Among the records below, find the line that has "extended : bool;"; from there, give the lines again exactly, and stop after the line that has "(if extended a".
**** Provided records
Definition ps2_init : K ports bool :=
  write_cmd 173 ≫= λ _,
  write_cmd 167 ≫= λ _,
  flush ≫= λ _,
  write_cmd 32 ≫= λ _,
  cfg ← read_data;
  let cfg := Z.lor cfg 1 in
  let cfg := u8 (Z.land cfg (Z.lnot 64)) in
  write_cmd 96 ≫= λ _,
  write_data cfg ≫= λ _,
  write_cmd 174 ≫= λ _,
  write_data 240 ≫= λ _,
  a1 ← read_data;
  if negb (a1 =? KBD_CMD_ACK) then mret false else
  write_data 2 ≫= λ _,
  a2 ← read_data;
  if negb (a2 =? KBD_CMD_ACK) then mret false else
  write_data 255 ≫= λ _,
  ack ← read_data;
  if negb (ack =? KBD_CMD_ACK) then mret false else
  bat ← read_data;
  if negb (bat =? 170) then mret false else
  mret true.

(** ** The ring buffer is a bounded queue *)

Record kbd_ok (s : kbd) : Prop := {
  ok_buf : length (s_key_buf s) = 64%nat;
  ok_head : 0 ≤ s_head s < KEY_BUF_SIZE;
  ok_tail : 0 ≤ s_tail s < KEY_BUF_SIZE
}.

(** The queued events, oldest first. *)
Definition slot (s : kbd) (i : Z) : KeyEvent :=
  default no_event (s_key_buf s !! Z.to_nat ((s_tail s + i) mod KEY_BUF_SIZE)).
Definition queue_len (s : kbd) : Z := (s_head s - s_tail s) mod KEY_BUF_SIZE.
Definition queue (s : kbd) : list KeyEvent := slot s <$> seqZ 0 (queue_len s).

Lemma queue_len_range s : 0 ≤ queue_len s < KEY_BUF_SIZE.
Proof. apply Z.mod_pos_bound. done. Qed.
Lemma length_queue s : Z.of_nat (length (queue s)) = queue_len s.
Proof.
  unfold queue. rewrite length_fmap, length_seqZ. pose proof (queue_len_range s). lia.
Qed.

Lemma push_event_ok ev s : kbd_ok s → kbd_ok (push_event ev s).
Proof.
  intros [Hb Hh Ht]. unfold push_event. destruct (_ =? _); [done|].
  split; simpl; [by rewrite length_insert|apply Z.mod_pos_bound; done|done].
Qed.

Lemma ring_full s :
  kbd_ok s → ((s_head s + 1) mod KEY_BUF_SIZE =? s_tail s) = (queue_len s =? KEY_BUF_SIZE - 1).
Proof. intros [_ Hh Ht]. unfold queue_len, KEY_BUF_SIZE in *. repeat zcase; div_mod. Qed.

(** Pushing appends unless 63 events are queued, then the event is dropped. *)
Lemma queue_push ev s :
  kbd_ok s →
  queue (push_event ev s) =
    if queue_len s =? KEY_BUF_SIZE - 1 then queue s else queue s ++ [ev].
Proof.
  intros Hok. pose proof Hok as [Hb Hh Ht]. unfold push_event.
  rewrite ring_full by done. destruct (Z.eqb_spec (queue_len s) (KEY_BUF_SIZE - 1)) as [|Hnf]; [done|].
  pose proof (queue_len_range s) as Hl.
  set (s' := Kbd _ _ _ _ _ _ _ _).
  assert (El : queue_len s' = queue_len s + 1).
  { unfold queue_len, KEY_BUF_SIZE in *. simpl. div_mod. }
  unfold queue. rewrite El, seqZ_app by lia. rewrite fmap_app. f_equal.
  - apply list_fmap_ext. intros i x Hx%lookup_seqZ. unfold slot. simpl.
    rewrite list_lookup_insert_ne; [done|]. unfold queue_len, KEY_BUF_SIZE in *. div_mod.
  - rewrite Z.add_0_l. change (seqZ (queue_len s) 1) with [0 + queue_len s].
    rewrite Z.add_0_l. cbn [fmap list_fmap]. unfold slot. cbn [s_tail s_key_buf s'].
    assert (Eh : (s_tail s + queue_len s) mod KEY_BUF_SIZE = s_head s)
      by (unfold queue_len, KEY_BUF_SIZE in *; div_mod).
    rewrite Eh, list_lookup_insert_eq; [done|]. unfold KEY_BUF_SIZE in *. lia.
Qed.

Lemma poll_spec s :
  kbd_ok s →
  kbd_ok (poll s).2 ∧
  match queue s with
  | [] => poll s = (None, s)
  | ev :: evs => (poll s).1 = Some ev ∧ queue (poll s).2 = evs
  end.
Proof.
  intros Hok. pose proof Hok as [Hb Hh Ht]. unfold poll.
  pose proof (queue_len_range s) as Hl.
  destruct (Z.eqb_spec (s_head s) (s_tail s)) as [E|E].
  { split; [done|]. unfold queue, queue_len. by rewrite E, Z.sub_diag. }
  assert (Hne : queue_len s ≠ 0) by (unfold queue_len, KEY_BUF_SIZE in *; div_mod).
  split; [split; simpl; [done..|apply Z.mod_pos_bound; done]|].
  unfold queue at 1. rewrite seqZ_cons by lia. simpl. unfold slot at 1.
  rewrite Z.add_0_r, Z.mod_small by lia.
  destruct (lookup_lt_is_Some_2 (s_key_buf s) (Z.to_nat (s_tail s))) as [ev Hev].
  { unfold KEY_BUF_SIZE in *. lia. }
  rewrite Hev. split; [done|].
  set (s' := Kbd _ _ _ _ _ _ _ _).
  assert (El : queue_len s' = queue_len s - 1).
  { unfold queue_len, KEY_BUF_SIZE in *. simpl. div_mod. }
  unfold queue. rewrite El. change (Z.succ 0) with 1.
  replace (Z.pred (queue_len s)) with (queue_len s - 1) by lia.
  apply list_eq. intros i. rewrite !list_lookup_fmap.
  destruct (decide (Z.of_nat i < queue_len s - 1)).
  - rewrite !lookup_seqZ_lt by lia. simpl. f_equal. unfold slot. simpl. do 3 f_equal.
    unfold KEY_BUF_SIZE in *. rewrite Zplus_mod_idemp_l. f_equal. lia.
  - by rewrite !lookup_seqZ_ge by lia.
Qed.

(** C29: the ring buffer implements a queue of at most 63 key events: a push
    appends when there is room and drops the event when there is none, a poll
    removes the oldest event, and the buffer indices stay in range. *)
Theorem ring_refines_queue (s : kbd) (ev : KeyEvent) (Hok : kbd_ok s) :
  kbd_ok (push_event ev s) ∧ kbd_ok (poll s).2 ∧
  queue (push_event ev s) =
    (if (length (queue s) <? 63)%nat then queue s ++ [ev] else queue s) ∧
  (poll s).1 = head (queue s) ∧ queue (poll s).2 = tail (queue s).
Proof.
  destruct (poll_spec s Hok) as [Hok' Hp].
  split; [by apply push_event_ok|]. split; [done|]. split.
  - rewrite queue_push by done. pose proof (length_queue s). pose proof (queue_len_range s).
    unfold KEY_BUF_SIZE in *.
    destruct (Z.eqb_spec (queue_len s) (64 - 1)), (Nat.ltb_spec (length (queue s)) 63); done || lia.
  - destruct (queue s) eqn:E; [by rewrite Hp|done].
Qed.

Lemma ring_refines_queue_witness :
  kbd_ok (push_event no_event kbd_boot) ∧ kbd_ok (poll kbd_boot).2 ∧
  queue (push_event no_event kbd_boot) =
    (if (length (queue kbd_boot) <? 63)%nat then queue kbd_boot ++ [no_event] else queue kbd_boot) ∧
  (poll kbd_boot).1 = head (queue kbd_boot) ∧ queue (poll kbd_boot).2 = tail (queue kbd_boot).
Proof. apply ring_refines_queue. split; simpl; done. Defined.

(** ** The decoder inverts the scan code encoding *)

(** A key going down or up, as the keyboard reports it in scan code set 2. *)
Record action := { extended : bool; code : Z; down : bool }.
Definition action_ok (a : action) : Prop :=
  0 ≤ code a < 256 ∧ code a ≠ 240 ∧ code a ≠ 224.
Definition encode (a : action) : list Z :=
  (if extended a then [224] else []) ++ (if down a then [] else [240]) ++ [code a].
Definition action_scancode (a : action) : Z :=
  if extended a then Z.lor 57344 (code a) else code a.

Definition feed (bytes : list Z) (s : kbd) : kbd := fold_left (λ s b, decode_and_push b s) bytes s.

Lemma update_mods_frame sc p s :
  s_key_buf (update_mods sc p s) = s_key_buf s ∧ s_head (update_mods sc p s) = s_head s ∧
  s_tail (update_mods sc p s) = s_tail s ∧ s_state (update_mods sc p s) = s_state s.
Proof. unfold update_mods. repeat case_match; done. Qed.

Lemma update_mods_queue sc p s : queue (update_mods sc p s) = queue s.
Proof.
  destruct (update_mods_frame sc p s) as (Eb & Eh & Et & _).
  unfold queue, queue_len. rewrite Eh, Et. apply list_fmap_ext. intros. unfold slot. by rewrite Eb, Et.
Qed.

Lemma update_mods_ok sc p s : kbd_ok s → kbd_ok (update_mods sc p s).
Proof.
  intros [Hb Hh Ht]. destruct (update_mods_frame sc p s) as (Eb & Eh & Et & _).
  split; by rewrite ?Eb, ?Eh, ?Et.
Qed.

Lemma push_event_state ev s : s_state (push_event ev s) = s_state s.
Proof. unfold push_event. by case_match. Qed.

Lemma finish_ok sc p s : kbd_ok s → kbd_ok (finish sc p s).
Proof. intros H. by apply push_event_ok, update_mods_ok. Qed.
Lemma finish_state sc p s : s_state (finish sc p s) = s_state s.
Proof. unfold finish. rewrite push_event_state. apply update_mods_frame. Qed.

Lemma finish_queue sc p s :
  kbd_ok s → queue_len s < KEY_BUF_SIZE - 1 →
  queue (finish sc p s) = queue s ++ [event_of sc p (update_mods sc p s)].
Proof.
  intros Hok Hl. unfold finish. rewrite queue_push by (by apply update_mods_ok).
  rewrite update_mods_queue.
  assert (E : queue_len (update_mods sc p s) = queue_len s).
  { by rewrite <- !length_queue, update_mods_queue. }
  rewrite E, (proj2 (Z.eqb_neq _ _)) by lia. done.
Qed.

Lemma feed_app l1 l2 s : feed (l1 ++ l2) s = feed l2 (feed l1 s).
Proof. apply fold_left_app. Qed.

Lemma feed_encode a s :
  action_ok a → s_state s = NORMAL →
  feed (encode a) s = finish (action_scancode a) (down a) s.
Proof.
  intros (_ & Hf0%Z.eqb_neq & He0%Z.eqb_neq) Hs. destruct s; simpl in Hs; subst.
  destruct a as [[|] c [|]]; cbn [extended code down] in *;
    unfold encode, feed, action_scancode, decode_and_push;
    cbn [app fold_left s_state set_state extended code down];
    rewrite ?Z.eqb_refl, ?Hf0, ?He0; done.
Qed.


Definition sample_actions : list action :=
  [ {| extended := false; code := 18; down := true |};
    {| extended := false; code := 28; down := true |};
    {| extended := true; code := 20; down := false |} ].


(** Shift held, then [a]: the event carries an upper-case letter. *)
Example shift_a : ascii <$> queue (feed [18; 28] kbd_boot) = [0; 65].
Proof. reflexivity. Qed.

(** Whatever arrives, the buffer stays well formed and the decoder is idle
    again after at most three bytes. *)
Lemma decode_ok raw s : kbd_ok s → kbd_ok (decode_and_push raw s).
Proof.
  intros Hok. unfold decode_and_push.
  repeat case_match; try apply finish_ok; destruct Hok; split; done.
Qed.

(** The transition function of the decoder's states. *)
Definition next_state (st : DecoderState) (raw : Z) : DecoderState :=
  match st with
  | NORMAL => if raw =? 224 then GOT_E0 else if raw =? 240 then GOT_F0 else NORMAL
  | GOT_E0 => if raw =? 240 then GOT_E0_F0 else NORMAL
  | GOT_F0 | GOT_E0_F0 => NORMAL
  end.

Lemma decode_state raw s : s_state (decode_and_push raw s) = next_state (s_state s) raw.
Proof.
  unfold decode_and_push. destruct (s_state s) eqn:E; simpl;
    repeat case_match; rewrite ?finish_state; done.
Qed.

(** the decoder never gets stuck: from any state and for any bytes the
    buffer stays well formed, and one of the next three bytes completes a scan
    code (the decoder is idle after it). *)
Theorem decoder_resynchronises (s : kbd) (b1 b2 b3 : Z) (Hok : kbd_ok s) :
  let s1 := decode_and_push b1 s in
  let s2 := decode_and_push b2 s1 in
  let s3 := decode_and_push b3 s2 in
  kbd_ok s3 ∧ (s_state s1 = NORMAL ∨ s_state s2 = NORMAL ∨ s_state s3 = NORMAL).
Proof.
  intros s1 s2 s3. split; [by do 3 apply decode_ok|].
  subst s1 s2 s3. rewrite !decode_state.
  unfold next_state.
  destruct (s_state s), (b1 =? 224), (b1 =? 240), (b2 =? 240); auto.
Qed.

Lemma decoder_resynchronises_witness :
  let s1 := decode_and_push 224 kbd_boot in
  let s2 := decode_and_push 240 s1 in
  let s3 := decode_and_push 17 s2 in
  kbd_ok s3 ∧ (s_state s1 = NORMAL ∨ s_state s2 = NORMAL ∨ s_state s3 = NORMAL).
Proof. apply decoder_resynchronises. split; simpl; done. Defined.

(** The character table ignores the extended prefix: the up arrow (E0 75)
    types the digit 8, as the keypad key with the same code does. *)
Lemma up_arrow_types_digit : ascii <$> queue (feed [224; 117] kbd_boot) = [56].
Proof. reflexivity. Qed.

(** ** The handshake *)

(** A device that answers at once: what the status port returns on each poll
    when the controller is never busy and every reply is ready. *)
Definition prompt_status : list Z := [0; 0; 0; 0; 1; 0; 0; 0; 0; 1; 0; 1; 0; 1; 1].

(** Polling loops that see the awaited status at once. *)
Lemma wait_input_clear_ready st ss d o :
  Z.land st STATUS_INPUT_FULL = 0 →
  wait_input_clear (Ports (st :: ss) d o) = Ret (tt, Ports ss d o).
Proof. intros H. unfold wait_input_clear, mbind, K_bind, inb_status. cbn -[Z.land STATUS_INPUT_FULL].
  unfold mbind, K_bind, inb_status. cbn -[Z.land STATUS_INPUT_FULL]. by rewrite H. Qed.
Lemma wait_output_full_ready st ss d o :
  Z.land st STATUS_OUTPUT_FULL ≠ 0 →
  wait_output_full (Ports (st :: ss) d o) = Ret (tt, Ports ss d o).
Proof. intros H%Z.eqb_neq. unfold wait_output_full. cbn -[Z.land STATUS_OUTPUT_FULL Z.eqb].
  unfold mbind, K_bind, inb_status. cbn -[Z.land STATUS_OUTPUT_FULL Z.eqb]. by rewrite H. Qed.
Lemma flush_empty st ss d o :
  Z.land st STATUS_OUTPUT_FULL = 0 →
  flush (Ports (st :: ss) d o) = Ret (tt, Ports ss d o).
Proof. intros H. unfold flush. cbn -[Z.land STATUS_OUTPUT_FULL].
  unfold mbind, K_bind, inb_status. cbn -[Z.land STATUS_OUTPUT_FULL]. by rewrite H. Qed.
********
Solved problem
Record action := { extended : bool; code : Z; down : bool }.
Definition action_ok (a : action) : Prop :=
  0 ≤ code a < 256 ∧ code a ≠ 240 ∧ code a ≠ 224.
Definition encode (a : action) : list Z :=
  (if extended a then [224] else []) ++ (if down a then [] else [240]) ++ [code a].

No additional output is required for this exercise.